Single by Tebey

from the album The Good Ones
- Released: June 12, 2020
- Genre: Country;
- Length: 2:53
- Label: Jayward; Sony Canada;
- Songwriter(s): Tebey Ottoh; Danick Dupelle; Jimmy Thow;
- Producer(s): Danick Dupelle;

Tebey singles chronology
| "The Good Ones" (2019) | "Happened on a Saturday Night" (2020) | "Shotgun Rider" (2021) |

Music video
- "Happened on a Saturday Night" on YouTube

= Happened on a Saturday Night =

2020 song by Tebey

"Happened on a Saturday Night" is a song co-written and recorded by Canadian country artist Tebey. The song was co-written with Danick Dupelle and Jimmy Thow. It was the third single from Tebey's third studio album The Good Ones.

==Background==
Tebey said the song is about "life changing, epic moments in life" and "connections, friendships, new love and great memories that can present themselves when you least expect them". The song was only written as a result of the COVID-19 pandemic.
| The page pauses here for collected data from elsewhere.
Lemma transfer_adds rand cfg sdkID links oc :
  adds own_events
    (ca ← wrap_err (fun _ => MakeInternal (otmErrorf oc (ErrText "cannot get udp/tcp secure address")))
            (getTLSClient links oc None);
     let '(tlsClient, tlsAddr) := ca in
     with_conn tlsClient (own_with rand cfg sdkID tlsClient tlsAddr oc links)).
Proof.
  eapply adds_bind with (P := fun r l => match r with
      | Ok (c, a) => l = [EvDial (DialOTM oc) (addr_URL a) c] | Err _ => l = [] end)
    (Q := fun ca r l => ∃ l', l = l' ++ [EvClose ca.1] ∧ closed l' ∧ (is_ok r = false → resets ca.1 l')).
  - apply adds_wrap. eapply adds_conseq; [apply getTLSClient_adds|]. by intros [[]|].
  - intros [tls addr]. eapply with_conn_adds; [apply own_with_adds|]. intros r l [? ?]. by exists l.
  - intros e l ->. apply own_events_nil.
  - intros [tls addr] l1 r l2 -> (l' & -> & Hc & Hr). cbn [fst] in *. split.
    + cbn [app]. by apply closed_bracket.
    + intros Hf. right. destruct (Hr Hf) as (x & ok & ->).
      exists oc, (addr_URL addr), tls, (EvDial (DialOTM oc) (addr_URL addr) tls :: x), ok.
      split; [by left|]. cbn. by rewrite <- app_assoc.
Qed.

(** C5 A failed ownership transfer.  Whatever the device and the application do: all
    connections opened for the transfer are closed again, and if the transfer
    fails after the connection of the transfer method is open, the last thing sent
    before it is closed is the reset of the device. *)
Theorem Own_failure_disowns rand cfg ownerID links otmClients w :
  let '(r, w') := Own rand cfg ownerID links otmClients w in
  ∃ l0 l, cw_trace w' = cw_trace w ++ l0 ++ l ∧ Forall is_reading l0 ∧ own_events r l.
Proof.
  enough (adds (fun r l => ∃ l0 l1, l = l0 ++ l1 ∧ Forall is_reading l0 ∧ own_events r l1)
    (Own rand cfg ownerID links otmClients)) as He.
  { destruct (He w) as (l & Hl & l0 & l1 & -> & ?). destruct (Own _ _ _ _ _ w). by exists l0, l1. }
  unfold Own. eapply adds_bind with (P := fun _ l => Forall is_reading l) (Q := fun _ r l => own_events r l).
  - apply only_wrap, only_GetOwnership.
  - intros ownership. eapply adds_bind with (P := fun _ l => l = []) (Q := fun _ r l => own_events r l).
    + by apply adds_wrap, adds_lift.
    + intros sdkID. destruct (doxm_Owned ownership).
      { case_bool_decide; [apply adds_ret|apply adds_fail]; apply own_events_nil. }
      destruct (findOTMClient _ _) as [oc|]; [|apply adds_fail, own_events_nil].
      eapply adds_bind with (P := otm_events oc) (Q := fun _ r l => own_events r l);
        [|intros _; apply transfer_adds| |].
      { apply adds_wrap with (P := otm_events oc). eapply adds_conseq; [apply selectOTM_adds|].
        by intros [[]|e] l. }
      * intros e l Hl. destruct l as [|e0 l]; [apply own_events_nil|]. destruct Hl as (a & c & ->).
        split; [|intros _; left]; cbn.
        -- split; [|done]. right. by left.
        -- intros t a' c' H. repeat (apply elem_of_cons in H as [[=]|H]). inversion H.
      * intros [] l1 r l2 Hl [Hc Hr]. destruct l1 as [|e0 l1]; [done|]. destruct Hl as (a & c & ->).
        split; [cbn; split; [right; by left|done]|].
        intros Hf. destruct (Hr Hf) as [Hn|(t & a' & tls & x & ok & Hin & ->)]; [left|right].
        -- intros t a' c' H. cbn in H. repeat (apply elem_of_cons in H as [[=]|H]). by apply Hn in H.
        -- eexists t, a', tls, (_ :: _ :: _ :: x), ok. split; [|reflexivity]. by do 3 right.
    + intros e l ->. apply own_events_nil.
    + by intros a l1 r l2 -> ?.
  - intros e l Hl. exists l, []. rewrite app_nil_r. split; [done|]. split; [done|]. apply own_events_nil.
  - intros a l1 r l2 H1 H2. by exists l1, l2.
Qed.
Tebey and Danick Dupelle could not get together to finish his album The Good Ones in early 2020 as planned due to pandemic restrictions, which led to more time for additional songwriting, subsequently resulting in "Happened on a Saturday Night" being written.

==Critical reception==
Chris Country said the song is "ultra-catchy", describing it as "the perfect tune to have us all reminiscing about our most memorable summer nights". Courtney Fielder of Country100 called the song the "perfect song to cruise on into a weekend with".

==Commercial performance==
"Happened on a Saturday Night" reached a peak of number 8 on the Billboard Canada Country chart dated November 21, 2020, marking Tebey's seventh Top 10 hit. It also peaked at number 98 on the Billboard Canadian Hot 100, his first charting entry there since his cover of "Wake Me Up" in 2014. It has been certified Gold by Music Canada.

==Music video==
The official music video for "Happened on a Saturday Night" was directed by Ryan Nolan and premiered on July 18, 2020.

==Charts==

| Chart (2020) | Peak position |
|---|---|
| Canada (Canadian Hot 100) | 98 |
| Canada Country (Billboard) | 8 |

==Certifications==

| Region | Certification | Certified units/sales |
| Canada (Music Canada) | Gold | 40,000^{‡} |
^{‡} Sales+streaming figures based on certification alone.